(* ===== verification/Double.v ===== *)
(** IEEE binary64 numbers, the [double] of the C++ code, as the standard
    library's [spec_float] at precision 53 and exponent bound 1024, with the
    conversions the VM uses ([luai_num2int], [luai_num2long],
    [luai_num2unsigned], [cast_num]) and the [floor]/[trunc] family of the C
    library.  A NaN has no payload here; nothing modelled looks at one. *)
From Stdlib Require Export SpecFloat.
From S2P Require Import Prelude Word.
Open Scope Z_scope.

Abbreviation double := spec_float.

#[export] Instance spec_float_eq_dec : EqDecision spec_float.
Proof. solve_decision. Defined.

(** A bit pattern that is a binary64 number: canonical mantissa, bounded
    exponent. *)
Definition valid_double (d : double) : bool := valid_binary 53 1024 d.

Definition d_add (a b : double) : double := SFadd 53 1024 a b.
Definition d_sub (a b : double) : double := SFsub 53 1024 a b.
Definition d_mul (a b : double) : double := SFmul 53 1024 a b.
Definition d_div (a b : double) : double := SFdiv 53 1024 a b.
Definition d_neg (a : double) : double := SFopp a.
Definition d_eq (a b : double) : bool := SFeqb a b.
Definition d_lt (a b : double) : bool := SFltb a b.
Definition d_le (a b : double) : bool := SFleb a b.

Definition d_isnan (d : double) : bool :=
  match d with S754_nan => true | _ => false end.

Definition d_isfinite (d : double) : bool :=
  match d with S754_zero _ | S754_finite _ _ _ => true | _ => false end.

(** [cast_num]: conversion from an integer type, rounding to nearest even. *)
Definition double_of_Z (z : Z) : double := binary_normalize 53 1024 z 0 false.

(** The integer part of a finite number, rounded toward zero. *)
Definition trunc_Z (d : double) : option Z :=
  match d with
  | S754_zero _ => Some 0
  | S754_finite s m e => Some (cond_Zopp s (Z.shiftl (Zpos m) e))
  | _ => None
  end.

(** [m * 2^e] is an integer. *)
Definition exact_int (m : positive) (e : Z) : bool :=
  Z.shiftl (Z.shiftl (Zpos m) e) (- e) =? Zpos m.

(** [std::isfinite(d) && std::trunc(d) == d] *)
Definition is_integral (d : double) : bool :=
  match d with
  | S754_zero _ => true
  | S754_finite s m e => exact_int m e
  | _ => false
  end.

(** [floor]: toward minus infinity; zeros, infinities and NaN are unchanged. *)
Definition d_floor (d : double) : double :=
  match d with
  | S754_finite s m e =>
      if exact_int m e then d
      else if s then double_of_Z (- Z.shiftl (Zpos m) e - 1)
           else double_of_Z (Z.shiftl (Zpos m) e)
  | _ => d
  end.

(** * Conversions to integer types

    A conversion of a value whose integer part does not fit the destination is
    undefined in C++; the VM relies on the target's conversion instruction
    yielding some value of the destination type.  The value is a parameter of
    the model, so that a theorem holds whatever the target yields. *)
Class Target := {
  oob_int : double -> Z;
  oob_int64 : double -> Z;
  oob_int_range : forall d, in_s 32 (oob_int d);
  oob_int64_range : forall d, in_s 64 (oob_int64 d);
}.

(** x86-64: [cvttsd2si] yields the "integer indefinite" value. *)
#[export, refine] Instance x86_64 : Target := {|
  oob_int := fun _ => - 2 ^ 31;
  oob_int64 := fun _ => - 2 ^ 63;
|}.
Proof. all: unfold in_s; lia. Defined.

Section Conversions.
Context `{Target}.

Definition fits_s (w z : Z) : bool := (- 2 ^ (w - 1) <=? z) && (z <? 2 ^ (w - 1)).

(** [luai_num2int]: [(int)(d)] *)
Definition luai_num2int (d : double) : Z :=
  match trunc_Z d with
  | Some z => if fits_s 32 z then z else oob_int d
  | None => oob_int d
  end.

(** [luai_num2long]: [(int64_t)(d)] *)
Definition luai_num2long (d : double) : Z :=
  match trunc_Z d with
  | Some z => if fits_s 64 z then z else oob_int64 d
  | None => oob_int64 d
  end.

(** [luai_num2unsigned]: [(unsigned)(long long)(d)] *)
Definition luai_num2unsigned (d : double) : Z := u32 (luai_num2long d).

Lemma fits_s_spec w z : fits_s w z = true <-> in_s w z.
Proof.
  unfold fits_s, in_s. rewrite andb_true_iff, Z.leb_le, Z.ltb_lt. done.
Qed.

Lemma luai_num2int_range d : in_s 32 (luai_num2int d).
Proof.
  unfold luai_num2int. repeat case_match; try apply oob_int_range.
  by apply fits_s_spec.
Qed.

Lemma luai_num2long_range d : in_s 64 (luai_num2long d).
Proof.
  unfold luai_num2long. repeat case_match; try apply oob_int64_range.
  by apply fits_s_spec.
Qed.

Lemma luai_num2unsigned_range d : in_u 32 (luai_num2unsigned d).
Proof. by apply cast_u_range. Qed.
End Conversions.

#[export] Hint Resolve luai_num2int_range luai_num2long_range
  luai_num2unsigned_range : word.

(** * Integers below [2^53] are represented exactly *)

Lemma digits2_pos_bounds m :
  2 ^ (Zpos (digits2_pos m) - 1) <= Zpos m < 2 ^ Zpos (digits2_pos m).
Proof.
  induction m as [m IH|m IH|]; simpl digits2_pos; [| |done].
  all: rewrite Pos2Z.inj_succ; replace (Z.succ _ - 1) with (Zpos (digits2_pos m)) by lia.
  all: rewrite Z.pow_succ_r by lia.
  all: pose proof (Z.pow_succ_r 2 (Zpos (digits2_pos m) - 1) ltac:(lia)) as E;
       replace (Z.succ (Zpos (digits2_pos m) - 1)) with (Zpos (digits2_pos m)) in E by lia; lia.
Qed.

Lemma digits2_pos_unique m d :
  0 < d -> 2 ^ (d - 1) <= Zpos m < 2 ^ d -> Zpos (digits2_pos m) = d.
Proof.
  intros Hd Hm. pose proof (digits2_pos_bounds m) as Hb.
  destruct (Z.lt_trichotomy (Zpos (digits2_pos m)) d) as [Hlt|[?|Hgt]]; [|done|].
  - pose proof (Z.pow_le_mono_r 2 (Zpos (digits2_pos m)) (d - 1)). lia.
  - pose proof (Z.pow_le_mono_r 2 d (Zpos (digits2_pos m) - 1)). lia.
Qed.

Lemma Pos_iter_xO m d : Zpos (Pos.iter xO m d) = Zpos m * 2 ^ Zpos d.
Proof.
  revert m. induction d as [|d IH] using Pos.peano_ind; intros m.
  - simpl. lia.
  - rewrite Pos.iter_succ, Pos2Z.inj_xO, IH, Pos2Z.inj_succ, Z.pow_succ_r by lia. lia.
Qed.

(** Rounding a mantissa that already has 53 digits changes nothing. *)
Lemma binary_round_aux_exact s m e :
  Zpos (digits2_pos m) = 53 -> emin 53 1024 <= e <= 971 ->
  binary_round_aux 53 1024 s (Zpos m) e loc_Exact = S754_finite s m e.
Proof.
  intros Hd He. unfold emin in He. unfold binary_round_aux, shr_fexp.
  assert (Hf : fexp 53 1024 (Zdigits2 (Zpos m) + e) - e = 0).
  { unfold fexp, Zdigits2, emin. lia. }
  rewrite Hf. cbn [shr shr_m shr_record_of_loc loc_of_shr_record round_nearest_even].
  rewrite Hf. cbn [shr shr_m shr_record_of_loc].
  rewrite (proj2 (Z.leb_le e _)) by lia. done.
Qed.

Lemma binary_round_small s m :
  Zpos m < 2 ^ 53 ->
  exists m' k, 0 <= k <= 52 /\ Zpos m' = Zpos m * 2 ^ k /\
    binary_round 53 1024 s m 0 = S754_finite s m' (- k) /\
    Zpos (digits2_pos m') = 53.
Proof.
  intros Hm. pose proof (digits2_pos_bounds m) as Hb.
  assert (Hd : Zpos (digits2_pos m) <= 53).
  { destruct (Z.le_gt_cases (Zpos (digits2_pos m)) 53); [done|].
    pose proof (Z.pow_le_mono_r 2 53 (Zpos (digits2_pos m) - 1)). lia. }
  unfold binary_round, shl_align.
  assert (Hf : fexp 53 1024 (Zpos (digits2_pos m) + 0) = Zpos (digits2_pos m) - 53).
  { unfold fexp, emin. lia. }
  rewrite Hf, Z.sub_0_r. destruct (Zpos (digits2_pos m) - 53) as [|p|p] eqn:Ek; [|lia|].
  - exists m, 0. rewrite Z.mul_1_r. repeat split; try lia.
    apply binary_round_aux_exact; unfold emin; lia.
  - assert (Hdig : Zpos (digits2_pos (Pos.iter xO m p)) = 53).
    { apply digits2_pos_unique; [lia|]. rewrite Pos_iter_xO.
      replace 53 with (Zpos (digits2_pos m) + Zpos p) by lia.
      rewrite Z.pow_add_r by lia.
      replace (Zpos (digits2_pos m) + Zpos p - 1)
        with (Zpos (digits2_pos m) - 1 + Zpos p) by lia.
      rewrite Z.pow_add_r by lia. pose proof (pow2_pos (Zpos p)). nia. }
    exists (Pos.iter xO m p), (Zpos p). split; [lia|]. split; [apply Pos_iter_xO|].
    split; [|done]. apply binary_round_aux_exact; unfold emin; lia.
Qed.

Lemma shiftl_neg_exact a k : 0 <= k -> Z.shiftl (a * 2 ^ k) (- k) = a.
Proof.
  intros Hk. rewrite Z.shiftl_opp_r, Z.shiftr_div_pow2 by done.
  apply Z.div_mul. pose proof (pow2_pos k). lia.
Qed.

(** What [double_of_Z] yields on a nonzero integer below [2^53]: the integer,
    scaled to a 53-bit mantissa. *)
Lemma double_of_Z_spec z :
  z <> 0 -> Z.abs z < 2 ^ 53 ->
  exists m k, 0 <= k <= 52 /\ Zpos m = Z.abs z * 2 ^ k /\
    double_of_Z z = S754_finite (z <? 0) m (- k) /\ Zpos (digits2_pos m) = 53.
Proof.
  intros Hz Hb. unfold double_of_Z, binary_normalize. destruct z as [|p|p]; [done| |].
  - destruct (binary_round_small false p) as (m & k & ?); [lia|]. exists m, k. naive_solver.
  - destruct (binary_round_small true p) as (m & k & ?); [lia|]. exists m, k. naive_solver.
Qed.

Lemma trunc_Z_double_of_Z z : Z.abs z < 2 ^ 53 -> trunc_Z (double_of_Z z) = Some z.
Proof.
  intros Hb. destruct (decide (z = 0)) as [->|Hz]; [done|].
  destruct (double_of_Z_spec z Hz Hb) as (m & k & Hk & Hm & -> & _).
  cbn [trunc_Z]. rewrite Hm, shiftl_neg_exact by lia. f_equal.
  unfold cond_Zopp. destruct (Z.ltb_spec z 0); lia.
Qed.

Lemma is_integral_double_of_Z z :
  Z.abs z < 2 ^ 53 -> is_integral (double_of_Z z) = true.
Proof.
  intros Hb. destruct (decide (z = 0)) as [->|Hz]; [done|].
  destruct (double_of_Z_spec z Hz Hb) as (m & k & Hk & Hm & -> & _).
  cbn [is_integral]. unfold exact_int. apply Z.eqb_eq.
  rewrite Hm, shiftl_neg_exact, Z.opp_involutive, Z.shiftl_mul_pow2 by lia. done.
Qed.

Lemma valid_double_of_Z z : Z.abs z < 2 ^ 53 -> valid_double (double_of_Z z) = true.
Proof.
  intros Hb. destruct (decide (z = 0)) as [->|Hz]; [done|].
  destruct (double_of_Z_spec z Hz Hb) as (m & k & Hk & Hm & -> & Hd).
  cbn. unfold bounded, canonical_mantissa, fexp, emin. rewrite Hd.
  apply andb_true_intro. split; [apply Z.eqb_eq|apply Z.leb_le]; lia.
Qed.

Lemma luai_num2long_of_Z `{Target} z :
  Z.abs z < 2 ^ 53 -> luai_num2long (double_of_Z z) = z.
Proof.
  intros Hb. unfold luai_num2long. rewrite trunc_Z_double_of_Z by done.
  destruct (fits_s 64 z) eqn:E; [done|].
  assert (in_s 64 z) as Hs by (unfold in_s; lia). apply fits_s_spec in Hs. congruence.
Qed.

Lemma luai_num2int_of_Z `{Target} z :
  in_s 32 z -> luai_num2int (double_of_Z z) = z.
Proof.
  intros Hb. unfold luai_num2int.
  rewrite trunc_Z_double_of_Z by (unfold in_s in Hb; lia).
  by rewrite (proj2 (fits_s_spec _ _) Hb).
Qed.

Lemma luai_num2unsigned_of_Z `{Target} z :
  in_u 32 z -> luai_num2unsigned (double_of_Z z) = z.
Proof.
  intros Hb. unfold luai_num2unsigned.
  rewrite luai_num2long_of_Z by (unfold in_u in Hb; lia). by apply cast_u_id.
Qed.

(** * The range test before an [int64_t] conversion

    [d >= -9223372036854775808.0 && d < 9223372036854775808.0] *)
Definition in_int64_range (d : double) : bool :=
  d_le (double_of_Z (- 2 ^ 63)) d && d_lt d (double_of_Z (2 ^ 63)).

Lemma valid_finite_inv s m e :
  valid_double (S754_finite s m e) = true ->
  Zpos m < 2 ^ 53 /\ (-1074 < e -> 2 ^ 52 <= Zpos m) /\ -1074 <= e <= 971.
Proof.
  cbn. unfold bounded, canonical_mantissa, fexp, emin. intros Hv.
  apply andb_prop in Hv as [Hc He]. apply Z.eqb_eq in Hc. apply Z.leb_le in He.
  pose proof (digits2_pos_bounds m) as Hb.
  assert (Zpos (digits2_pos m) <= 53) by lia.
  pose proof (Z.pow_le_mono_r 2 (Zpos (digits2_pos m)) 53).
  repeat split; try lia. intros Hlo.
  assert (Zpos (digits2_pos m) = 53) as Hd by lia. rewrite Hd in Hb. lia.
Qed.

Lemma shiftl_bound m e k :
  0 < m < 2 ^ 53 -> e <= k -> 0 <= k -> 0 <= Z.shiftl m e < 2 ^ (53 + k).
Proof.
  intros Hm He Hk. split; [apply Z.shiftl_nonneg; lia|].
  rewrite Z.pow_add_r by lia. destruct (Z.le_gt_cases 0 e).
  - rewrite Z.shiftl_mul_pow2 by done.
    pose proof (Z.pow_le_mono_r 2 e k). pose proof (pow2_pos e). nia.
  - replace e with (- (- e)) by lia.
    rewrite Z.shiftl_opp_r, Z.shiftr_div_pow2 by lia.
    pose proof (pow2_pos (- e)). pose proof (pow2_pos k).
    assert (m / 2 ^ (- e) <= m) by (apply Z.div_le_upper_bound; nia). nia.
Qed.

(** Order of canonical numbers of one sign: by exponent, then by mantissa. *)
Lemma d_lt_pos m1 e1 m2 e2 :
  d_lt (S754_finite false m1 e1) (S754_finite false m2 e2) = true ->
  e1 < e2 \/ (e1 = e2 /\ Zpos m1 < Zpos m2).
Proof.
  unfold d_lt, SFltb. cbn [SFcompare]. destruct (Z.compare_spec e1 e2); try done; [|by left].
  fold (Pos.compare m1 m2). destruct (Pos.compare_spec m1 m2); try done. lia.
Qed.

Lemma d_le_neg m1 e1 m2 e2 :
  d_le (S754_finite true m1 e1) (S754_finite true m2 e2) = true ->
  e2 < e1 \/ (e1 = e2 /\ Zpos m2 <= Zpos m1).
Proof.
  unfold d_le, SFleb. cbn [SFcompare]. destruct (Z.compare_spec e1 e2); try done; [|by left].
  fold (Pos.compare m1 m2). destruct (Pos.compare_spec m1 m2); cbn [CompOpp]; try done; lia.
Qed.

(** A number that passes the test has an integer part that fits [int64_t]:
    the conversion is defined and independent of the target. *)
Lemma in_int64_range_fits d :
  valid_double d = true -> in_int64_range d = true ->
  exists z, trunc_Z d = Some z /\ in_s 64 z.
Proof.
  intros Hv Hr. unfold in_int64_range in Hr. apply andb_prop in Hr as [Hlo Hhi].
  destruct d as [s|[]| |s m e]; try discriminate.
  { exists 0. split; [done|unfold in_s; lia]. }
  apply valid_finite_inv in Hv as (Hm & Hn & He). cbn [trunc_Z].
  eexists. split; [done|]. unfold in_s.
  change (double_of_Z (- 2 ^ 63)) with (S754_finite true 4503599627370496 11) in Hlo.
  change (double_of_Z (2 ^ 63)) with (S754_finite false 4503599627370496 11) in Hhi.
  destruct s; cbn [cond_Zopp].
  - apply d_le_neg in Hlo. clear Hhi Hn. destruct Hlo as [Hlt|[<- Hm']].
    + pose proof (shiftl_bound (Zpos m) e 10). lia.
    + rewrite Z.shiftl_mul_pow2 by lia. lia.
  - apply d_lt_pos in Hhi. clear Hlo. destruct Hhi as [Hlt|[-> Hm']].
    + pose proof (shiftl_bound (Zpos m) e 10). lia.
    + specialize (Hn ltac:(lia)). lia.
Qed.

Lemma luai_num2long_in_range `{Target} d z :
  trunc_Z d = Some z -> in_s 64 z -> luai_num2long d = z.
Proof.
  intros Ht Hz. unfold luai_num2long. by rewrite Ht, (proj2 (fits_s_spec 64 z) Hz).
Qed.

▶ THE PROBLEM
Transcribe each line of the data above, unaltered, from the one where "d_lt (S754_finite false" appears to the one where "change (double_of_Z (- 2" appears, inclusive of both.

▶ SOLUTION BELOW
  d_lt (S754_finite false m1 e1) (S754_finite false m2 e2) = true ->
  e1 < e2 \/ (e1 = e2 /\ Zpos m1 < Zpos m2).
Proof.
  unfold d_lt, SFltb. cbn [SFcompare]. destruct (Z.compare_spec e1 e2); try done; [|by left].
  fold (Pos.compare m1 m2). destruct (Pos.compare_spec m1 m2); try done. lia.
Qed.

Lemma d_le_neg m1 e1 m2 e2 :
  d_le (S754_finite true m1 e1) (S754_finite true m2 e2) = true ->
  e2 < e1 \/ (e1 = e2 /\ Zpos m2 <= Zpos m1).
Proof.
  unfold d_le, SFleb. cbn [SFcompare]. destruct (Z.compare_spec e1 e2); try done; [|by left].
  fold (Pos.compare m1 m2). destruct (Pos.compare_spec m1 m2); cbn [CompOpp]; try done; lia.
Qed.

(** A number that passes the test has an integer part that fits [int64_t]:
    the conversion is defined and independent of the target. *)
Lemma in_int64_range_fits d :
  valid_double d = true -> in_int64_range d = true ->
  exists z, trunc_Z d = Some z /\ in_s 64 z.
Proof.
  intros Hv Hr. unfold in_int64_range in Hr. apply andb_prop in Hr as [Hlo Hhi].
  destruct d as [s|[]| |s m e]; try discriminate.
  { exists 0. split; [done|unfold in_s; lia]. }
  apply valid_finite_inv in Hv as (Hm & Hn & He). cbn [trunc_Z].
  eexists. split; [done|]. unfold in_s.
  change (double_of_Z (- 2 ^ 63)) with (S754_finite true 4503599627370496 11) in Hlo.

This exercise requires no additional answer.